In this exciting competition, undergraduate and graduate students are invited to create a multi-disciplinary team to build a planetary rover prototype and demonstrate its capabilities to perform a series of competitive tasks in field tests at the NASA Johnson Space Centers Rock Yard in June 2013.
We were fortunate to be given the opportunity to show off some of the leading entries into the RASC-AL Exploration Robo-Ops Competition. Here are 5 of the design reports and some follup interviews with the team members:
Now at the midway point for the Robo-Ops competition how is your project coming along?

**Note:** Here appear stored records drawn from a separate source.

Lemma firstPass_lookup s delta anchors conns : forall (shs : list ShapeBase) j x,
  shs !! j = Some x ->
  exists x', firstPass s delta anchors conns shs !! j = Some x' /\
             isArrow x' = isArrow x /\ (isArrow x = false -> x' = x).
Proof.
  unfold firstPass. induction conns as [|c conns IH]; intros shs j x Hj; cbn [fold_left].
  - eauto.
  - destruct (firstPassStep_lookup s delta anchors shs c j x Hj) as (x1 & H1 & Hk1 & He1).
    destruct (IH _ j x1 H1) as (x2 & H2 & Hk2 & He2).
    exists x2. split; [exact H2|]. split; [congruence|].
    intros Hx. rewrite He2 by congruence. auto.
Qed.

Lemma length_firstPass s delta anchors conns : forall shs : list ShapeBase,
  length (firstPass s delta anchors conns shs) = length shs.
Proof.
  unfold firstPass. induction conns as [|c conns IH]; intros shs; cbn [fold_left]; [reflexivity|].
  rewrite IH. unfold firstPassStep.
  repeat match goal with |- context [if ?b then _ else _] => destruct b end;
    repeat match goal with |- context [match ?o with Some _ => _ | None => _ end] =>
      destruct o end;
    repeat match goal with |- context [if ?b then _ else _] => destruct b end;
    rewrite ?length_alter; reflexivity.
Qed.

(** The refresh loop of the second pass faults as soon as one recorded
    connection of the arrow to the moved shape names no anchor. *)
Lemma refresh_faults i s anchors conn conns :
  In conn conns ->
  ArrowConnection.arrowIndex conn = Z.of_nat i ->
  ArrowConnection.shapeIndex conn = s ->
  at_ anchors (ArrowConnection.handleIndex conn) = None ->
  forall acc, foldlM (refreshStep i s anchors) conns acc = None.
Proof.
  intros Hin Ha Hs Hat. induction conns as [|c conns IH]; [destruct Hin|].
  intros [[arrow sc] ec]. cbn [foldlM]. destruct Hin as [->|Hin].
  - unfold refreshStep. rewrite Ha, Hs, !Z.eqb_refl, Hat. reflexivity.
  - destruct (refreshStep i s anchors (arrow, sc, ec) c) as [acc'|]; [|reflexivity].
    cbn [mbind option_bind]. now apply IH.
Qed.

Lemma secondPassStep_frame s (shs : list ShapeBase) conns j shs' conns' k :
  secondPassStep s (shs, conns) j = Some (shs', conns') ->
  k <> j \/ Z.of_nat k = s ->
  shs' !! k = shs !! k.
Proof.
  unfold secondPassStep.
  destruct (shs !! j) as [sh|]; [|faulted]. cbn [mbind option_bind].
  destruct (negb (isArrow sh) || (Z.of_nat j =? s)) eqn:E.
  { now intros [= <- <-]. }
  destruct (at_ shs s) as [moved|]; [|faulted]. cbn [mbind option_bind].
  destruct (foldlM _ conns _) as [[[arrow sc] ec]|]; [|faulted]. cbn [mbind option_bind].
  destruct (adoptEndpoint j s _ false ec _ _) as [arrow2 conns2].
  intros [= <- <-] Hk. apply list_lookup_insert_ne.
  destruct Hk as [Hk|Hk]; [congruence|]. intros ->. blia.
Qed.
(** * The openstack query engine: handlers, builder and result parser

    A shallow embedding of
      - [lib/enums/query/props/server_properties.py]
      - [lib/openstack_query/handlers/client_side_handler.py]
      - [lib/openstack_query/query_builder.py]
      - [lib/openstack_query/query_parser.py]
    Python exceptions are values of [exn] carried by [result]; objects that
    the code mutates ([self], the list handed to [run_parser]) are passed
    explicitly and returned. *)

From Stdlib Require Import List String Ascii ZArith Bool Lia.
From Stdlib Require Import Permutation Sorted DecimalString DecimalZ.
Import ListNotations.
#[local] Set Warnings "-register-all".
Local Open Scope string_scope.
Local Open Scope Z_scope.

(** ** Python runtime: exceptions, dictionaries, [list.sort] *)
Module Py.

(** The exception classes the modelled code raises or lets through. *)
Inductive exn : Type :=
| AttributeError
| KeyError (key : string)
| TypeError
| AssertionError
| ParseQueryError (msg : string)
| QueryPresetMappingError (msg : string)
| QueryPropertyMappingError (msg : string).

Inductive result (A : Type) : Type :=
| Ok (a : A)
| Raise (e : exn).
Arguments Ok {A} a.
Arguments Raise {A} e.

Definition bind {A B} (m : result A) (k : A -> result B) : result B :=
  match m with
  | Ok a => k a
  | Raise e => Raise e
  end.

Definition raises {A} (m : result A) : bool :=
  match m with Ok _ => false | Raise _ => true end.

(** [str(i)] for an [int]. *)
Definition str_int (z : Z) : string := NilEmpty.string_of_int (Z.to_int z).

We had some initial delays in the availability of our funding, which caused us to delay the purchasing of the more costly components, specifically the mechanical parts of the rover. We made the best from the unexpected delay though and used the extra time to ensure that our mechanical design was as sound as possible. All mechanical and machined parts have been ordered and will arrive in the next couple of weeks. We have been making progress on the software and are excited for the rover to be assembled so we can test on the actual platform instead of just a simulator.
What adjustments or changes have you made from the original plan you submitted back in December?
The biggest change we have made is adding a 3-DOF wrist to our robotic arm, making it a 6-DOF arm. This will give us additional dexterity and increased manipulability. Our team has also grown in size since the proposal and now includes four additional undergraduate mechanical engineering students, Allison Miller, Effie Greene, Alex Adams, and Lukas Renker. In total we have four graduate and six undergraduate students on the team.
What were some of the challenges you have come across on the build thus far and how have you overcome them.?
One of the biggest challenges we have encountered has involved the wheels of the rover. The wheels are a very critical aspect of the rover. They are responsible for moving the rover from place to place and have several responsibilities they must fulfill. First, the wheel motors must be able to move and hold the weight of the rover without being overloaded and breaking. Second, the wheels must be able to maintain traction on the surface they are traveling over. Lastly, they must not add too much weight to the rover. We addressed the first aspect of holding the weight of the rover by correctly distributing the load of the rover off of the wheel motors and onto an aluminum tube through two ball bearings. The design we used will ensure that the motors can power the wheels of the rover without applying any axial or bending loads to the motor. For the traction aspect, we have built multiple wheel prototypes to test different tread methods and have tested them on different surfaces including sand, rocks, and compact ground. To keep the weight minimal, we have used light materials, and strategically removed material around the hubs of the wheels.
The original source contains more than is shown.